In the entries below, the lines from the one with "split_and!; [done|done|]. intros" through the one with "transfer key f d !! k = if decide (k = key)" are to be copied exactly; both ends count.

» Stored dataset items:
---+---

(* ===== verification/Registry.v ===== *)
(** * Registered channels ([e6ircd/src/core/state.rs], [FounderDirectory],
      [RetainedTopicDirectory], [ChannelOptionsDirectory])

    Who owns a registered channel and inherits it, the topics kept for it, its
    mode lock and its access list.  [HashMap]s filled from rows keep the last
    row of a key, as collecting into one does. *)

From S2P Require Import Prelude Str Keys Channel ChannelState.
From stdpp Require Import gmap.

Local Open Scope Z_scope.

(** [rows.into_iter().collect()] into a map. *)
Definition collect {V} (rows : list (str * V)) : gmap str V := foldl (fun m '(k, v) => <[k := v]> m) ∅ rows.

(** ** Founders and successors *)

Record ChannelOwnership : Type := MkOwnership { own_founder : str; own_successor : option str }.
#[global] Instance ChannelOwnership_eq_dec : EqDecision ChannelOwnership.
Proof. solve_decision. Defined.

Abbreviation FounderDirectory := (gmap str ChannelOwnership).

Definition founders_replace (rows : list (str * str)) : FounderDirectory :=
  collect ((fun '(channel, founder) => (channel, MkOwnership founder None)) <$> rows).

Definition replace_successors (rows : list (str * str)) (d : FounderDirectory) : FounderDirectory :=
  foldl (fun d '(channel, successor) => alter (fun o => MkOwnership (own_founder o) (Some successor)) channel d)
    ((fun o => MkOwnership (own_founder o) None) <$> d) rows.

Definition founder (key : str) (d : FounderDirectory) : option str := own_founder <$> d !! key.
Definition successor (key : str) (d : FounderDirectory) : option str := d !! key ≫= own_successor.
Definition register (key founder : str) (d : FounderDirectory) : FounderDirectory := <[key := MkOwnership founder None]> d.

Definition transfer (key to_founder : str) (d : FounderDirectory) : FounderDirectory :=
  if bool_decide (own_founder <$> d !! key = Some to_founder) then d
  else <[key := MkOwnership to_founder None]> d.

Definition set_successor (key : str) (to : option str) (d : FounderDirectory) : FounderDirectory :=
  alter (fun o => MkOwnership (own_founder o) to) key d.

Definition forget_successor (account : str) (d : FounderDirectory) : FounderDirectory :=
  (fun o => if bool_decide (own_successor o = Some account) then MkOwnership (own_founder o) None else o) <$> d.

Definition founders_remove (key : str) (d : FounderDirectory) : FounderDirectory := delete key d.
Definition founders_count (account : str) (d : FounderDirectory) : Z :=
  Z.of_nat (size (base.filter (fun kv => own_founder (snd kv) = account) d)).

(** ** Retained topics *)

Definition topics_replace (rows : list (str * Topic)) : gmap str Topic := collect rows.
Definition topics_get (key : str) (d : gmap str Topic) : option Topic := d !! key.
Definition topics_set (key : str) (topic : Topic) (d : gmap str Topic) : gmap str Topic := <[key := topic]> d.
Definition topics_remove (key : str) (d : gmap str Topic) : gmap str Topic := delete key d.

(** ** Durable options *)

Record ChannelOptions : Type := MkOptions {
  keeptopic_off : gset str;
  opt_mlock : gmap str MlockModes;
  access : gmap str (gmap str str);
}.

Definition replace_keeptopic_off (names : list str) (o : ChannelOptions) : ChannelOptions :=
  MkOptions (list_to_set names) (opt_mlock o) (access o).
Definition set_keeptopic (key : str) (enabled : bool) (o : ChannelOptions) : ChannelOptions :=
  MkOptions (if enabled then keeptopic_off o ∖ {[key]} else keeptopic_off o ∪ {[key]}) (opt_mlock o) (access o).
Definition replace_mlock (mlock : gmap str MlockModes) (o : ChannelOptions) : ChannelOptions :=
  MkOptions (keeptopic_off o) mlock (access o).
Definition get_mlock (key : str) (o : ChannelOptions) : option MlockModes := opt_mlock o !! key.
Definition set_mlock (key : str) (mlock : option MlockModes) (o : ChannelOptions) : ChannelOptions :=
  MkOptions (keeptopic_off o)
    (match mlock with Some l => <[key := l]> (opt_mlock o) | None => delete key (opt_mlock o) end) (access o).

Definition access_insert (channel account flags : str) (a : gmap str (gmap str str)) : gmap str (gmap str str) :=
  <[channel := <[account := flags]> (default ∅ (a !! channel))]> a.

Definition replace_access (rows : list (str * str * str)) (o : ChannelOptions) : ChannelOptions :=
  MkOptions (keeptopic_off o) (opt_mlock o)
    (foldl (fun a '(channel, account, flags) => access_insert channel account flags a) ∅ rows).

Definition access_entries (key : str) (o : ChannelOptions) : list (str * str) :=
  match access o !! key with Some entries => map_to_list entries | None => [] end.
Definition access_flags (key account : str) (o : ChannelOptions) : option str :=
  entries ← access o !! key; entries !! account.

Definition set_access (key account : str) (flags : option str) (o : ChannelOptions) : ChannelOptions :=
  MkOptions (keeptopic_off o) (opt_mlock o)
    match flags with
    | Some flags => access_insert key account flags (access o)
    | None =>
        match access o !! key with
        | Some entries =>
            let entries := delete account entries in
            if bool_decide (entries = ∅) then delete key (access o) else <[key := entries]> (access o)
        | None => access o
        end
    end.

Definition options_remove_account (account : str) (o : ChannelOptions) : ChannelOptions :=
  MkOptions (keeptopic_off o) (opt_mlock o)
    (omap (fun entries : gmap str str =>
       let entries := delete account entries in if bool_decide (entries = ∅) then None else Some entries) (access o)).

Definition options_remove (key : str) (o : ChannelOptions) : ChannelOptions :=
  MkOptions (keeptopic_off o ∖ {[key]}) (delete key (opt_mlock o)) (delete key (access o)).

(** ** Access lists: the flat relation *)

Inductive AccessOp : Type :=
| ASet (key account : str) (flags : option str)
| ARemoveAccount (account : str)
| ARemoveChannel (key : str).

Definition access_step (o : ChannelOptions) (op : AccessOp) : ChannelOptions :=
  match op with
  | ASet key account flags => set_access key account flags o
  | ARemoveAccount account => options_remove_account account o
  | ARemoveChannel key => options_remove key o
  end.

(** The flags of each channel and account, as a table of rows would hold them. *)
Definition rows_step (f : str -> str -> option str) (op : AccessOp) : str -> str -> option str :=
  match op with
  | ASet key account flags => fun k a => if decide (k = key /\ a = account) then flags else f k a
  | ARemoveAccount account => fun k a => if decide (a = account) then None else f k a
  | ARemoveChannel key => fun k a => if decide (k = key) then None else f k a
  end.

Definition no_empty (a : gmap str (gmap str str)) : Prop := forall k, a !! k <> Some ∅.

Lemma access_flags_insert key account flags o k a :
  access_flags k a (MkOptions (keeptopic_off o) (opt_mlock o) (access_insert key account flags (access o)))
  = if decide (k = key /\ a = account) then Some flags else access_flags k a o.
Proof.
  unfold access_flags, access_insert. cbn [access]. destruct (decide (k = key)) as [->|Hk].
  - rewrite lookup_insert_eq. cbn [mbind option_bind]. destruct (decide (a = account)) as [->|Ha].
    + by rewrite lookup_insert_eq, decide_True.
    + rewrite lookup_insert_ne, decide_False by naive_solver. destruct (access o !! key); cbn; by rewrite ?lookup_empty.
  - rewrite lookup_insert_ne, decide_False by naive_solver. done.
Qed.

Lemma access_step_flags op o :
  no_empty (access o) ->
  no_empty (access (access_step o op))
  /\ forall k a, access_flags k a (access_step o op) = rows_step (fun k a => access_flags k a o) op k a.
Proof.
  intros Hn. destruct op as [key account [flags|]|account|key]; cbn [access_step rows_step].
  - split; [|intros k a; apply access_flags_insert]. intros k. cbn. unfold access_insert.
    rewrite lookup_insert_Some. intros [[_ H]|[_ H]]; [by apply insert_non_empty in H|by apply (Hn k)].
  - unfold set_access. destruct (access o !! key) as [entries|] eqn:E.
    + case_bool_decide as He; (split; [intros k; cbn|intros k a; unfold access_flags; cbn]).
      * rewrite lookup_delete_Some. intros [_ H]. by apply (Hn k).
      * destruct (decide (k = key)) as [->|Hk].
        -- rewrite lookup_delete_eq, E. cbn. destruct (decide _) as [|Hne]; [done|].
           assert (delete account entries !! a = None) as H by (by rewrite He, lookup_empty).
           rewrite lookup_delete_ne in H by naive_solver. done.
        -- rewrite lookup_delete_ne, decide_False by naive_solver. done.
      * rewrite lookup_insert_Some. intros [[_ H]|[_ H]]; [done|by apply (Hn k)].
      * destruct (decide (k = key)) as [->|Hk].
        -- rewrite lookup_insert_eq, E. cbn. destruct (decide (a = account)) as [->|Ha].
           ++ by rewrite lookup_delete_eq, decide_True.
           ++ by rewrite lookup_delete_ne, decide_False by naive_solver.
        -- rewrite lookup_insert_ne, decide_False by naive_solver. done.
    + split; [done|]. intros k a. unfold access_flags. cbn. destruct (decide _) as [[-> ->]|]; [by rewrite E|done].
  - split.
    + intros k. cbn. rewrite lookup_omap. destruct (access o !! k) as [entries|]; cbn; [|done].
      case_bool_decide; [done|]. congruence.
    + intros k a. unfold access_flags. cbn. rewrite lookup_omap. destruct (access o !! k) as [entries|] eqn:E; cbn.
      * case_bool_decide as He; cbn.
        -- destruct (decide (a = account)); [done|]. assert (delete account entries !! a = None) as H by (by rewrite He, lookup_empty).
           by rewrite lookup_delete_ne in H.
        -- destruct (decide (a = account)) as [->|]; [by rewrite lookup_delete_eq|by rewrite lookup_delete_ne].
      * by destruct (decide (a = account)).
  - split.
    + intros k. cbn. rewrite lookup_delete_Some. intros [_ H]. by apply (Hn k).
    + intros k a. unfold access_flags. cbn. destruct (decide (k = key)) as [->|]; [by rewrite lookup_delete_eq|by rewrite lookup_delete_ne].
Qed.

(** A registered channel's access list behaves as a table of rows keyed by
    channel and account: a set row holds its flags until it is cleared, the
    account is deleted, or the channel is dropped, no other row is touched,
    and no channel is left with an empty list. *)
Theorem access_list_refines_rows (ops : list AccessOp) :
  let o := fold_left access_step ops (MkOptions ∅ ∅ ∅) in
  (forall k a, access_flags k a o = fold_left rows_step ops (fun _ _ => None) k a)
  /\ (forall k, access o !! k <> Some ∅)
  /\ (forall k a flags, (a, flags) ∈ access_entries k o <-> fold_left rows_step ops (fun _ _ => None) k a = Some flags).
Proof.
  assert (forall ops o f, no_empty (access o) -> (forall k a, access_flags k a o = f k a) ->
    no_empty (access (fold_left access_step ops o))
    /\ forall k a, access_flags k a (fold_left access_step ops o) = fold_left rows_step ops f k a) as Hrun.
  { clear ops. induction ops as [|op ops IH]; intros o f Hn Hf; cbn [fold_left]; [done|].
    destruct (access_step_flags op o Hn) as [Hn' Hf']. apply IH; [done|]. intros k a. rewrite Hf'.
    destruct op; cbn; by rewrite ?Hf. }
  destruct (Hrun ops (MkOptions ∅ ∅ ∅) (fun _ _ => None)) as [Hn Hf].
  { intros k. cbn. by rewrite lookup_empty. }
  { intros k a. unfold access_flags. cbn. by rewrite lookup_empty. }
  split_and!; [done|done|]. intros k a flags. rewrite <- Hf. unfold access_entries, access_flags.
  destruct (access _ !! k) as [entries|]; cbn; [apply elem_of_map_to_list|]. split; [by intros ?%elem_of_nil|done].
Qed.

(** ** Succession *)

Definition transfers (rows : list (str * str)) (d : FounderDirectory) : FounderDirectory :=
  foldl (fun d '(channel, founder) => transfer channel founder d) d rows.

Lemma transfer_lookup key f d k :
  transfer key f d !! k = if decide (k = key)
    then (if bool_decide (own_founder <$> d !! key = Some f) then d !! key else Some (MkOwnership f None)) else d !! k.
Proof.
  unfold transfer. destruct (bool_decide _) eqn:E; destruct (decide (k = key)) as [->|]; try done.
  - by rewrite lookup_insert_eq.
  - by rewrite lookup_insert_ne.
Qed.

Lemma transfers_founder rows : forall d k f,
  NoDup rows.*1 -> (k, f) ∈ rows -> own_founder <$> transfers rows d !! k = Some f.
Proof.
  induction rows as [|[c g] rows IH]; intros d k f Hnd; [by intros ?%elem_of_nil|]. cbn in Hnd. apply NoDup_cons in Hnd as [Hc Hnd].
  intros [[= -> ->]|Hin]%elem_of_cons; [|by apply IH].
  assert (forall rows d, (c ∉ rows.*1) -> transfers rows d !! c = d !! c) as Hother.
  { clear. induction rows as [|[k f] rows IH]; intros d Hn; [done|]. cbn in Hn. apply not_elem_of_cons in Hn as [Hk Hn].
    cbn. unfold transfers in IH. rewrite IH by done. rewrite transfer_lookup, decide_False by done. done. }
  change (own_founder <$> transfers rows (transfer c g d) !! c = Some g). rewrite Hother, transfer_lookup, decide_True by done.
  by case_bool_decide.
Qed.

(** Channels passed on already are left alone. *)
Lemma transfers_noop rows : forall d,
  (forall k f, (k, f) ∈ rows -> own_founder <$> d !! k = Some f) -> transfers rows d = d.
Proof.
  induction rows as [|[k f] rows IH]; intros d H; [done|]. cbn.
  assert (transfer k f d = d) as ->; [|apply IH; intros k' f' Hin; apply H; by right].
  unfold transfer. rewrite bool_decide_true; [done|]. apply H. left.
Qed.

(** The channels a deleted account founded pass to their new founders once,
    however many shards apply the same broadcast and whatever successors are
    set in between: applying it again changes nothing, so a successor the new
    founder has named meanwhile is kept. *)
Theorem succession_applies_once (rows changes : list (str * str)) (d : FounderDirectory)
    (Hrows : NoDup rows.*1) :
  let once := transfers rows d in
  let changed := foldl (fun d '(channel, to) => set_successor channel (Some to) d) once changes in
  transfers rows changed = changed
  /\ (forall channel f, (channel, f) ∈ rows -> founder channel changed = Some f).
Proof.
  intros once changed.
  assert (forall k, own_founder <$> changed !! k = own_founder <$> once !! k) as Hsame.
  { subst changed. clearbody once. clear. revert once. induction changes as [|[c t] changes IH]; intros once k; [done|].
    cbn. rewrite IH. unfold set_successor. destruct (decide (c = k)) as [->|].
    - rewrite lookup_alter_eq. by destruct (once !! k).
    - by rewrite lookup_alter_ne. }
  assert (forall k f, (k, f) ∈ rows -> own_founder <$> changed !! k = Some f) as Hf.
  { intros k f Hin. rewrite Hsame. by apply transfers_founder. }
  split; [by apply transfers_noop|exact Hf].
Qed.

Lemma succession_applies_once_witness :
  let d := transfers [(bs "#a", bs "bob")] (register (bs "#a") (bs "al") ∅) in
  let changed := set_successor (bs "#a") (Some (bs "eve")) d in
  transfers [(bs "#a", bs "bob")] changed = changed /\ founder (bs "#a") changed = Some (bs "bob").
Proof.
  destruct (succession_applies_once [(bs "#a", bs "bob")] [(bs "#a", bs "eve")] (register (bs "#a") (bs "al") ∅)) as [H1 H2].
  - repeat constructor. by intros ?%elem_of_nil.
  - split; [exact H1|]. apply (H2 (bs "#a") (bs "bob")). left.
Defined.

---+---

» RESULT OF THE TASK:
  split_and!; [done|done|]. intros k a flags. rewrite <- Hf. unfold access_entries, access_flags.
  destruct (access _ !! k) as [entries|]; cbn; [apply elem_of_map_to_list|]. split; [by intros ?%elem_of_nil|done].
Qed.

(** ** Succession *)

Definition transfers (rows : list (str * str)) (d : FounderDirectory) : FounderDirectory :=
  foldl (fun d '(channel, founder) => transfer channel founder d) d rows.

Lemma transfer_lookup key f d k :
  transfer key f d !! k = if decide (k = key)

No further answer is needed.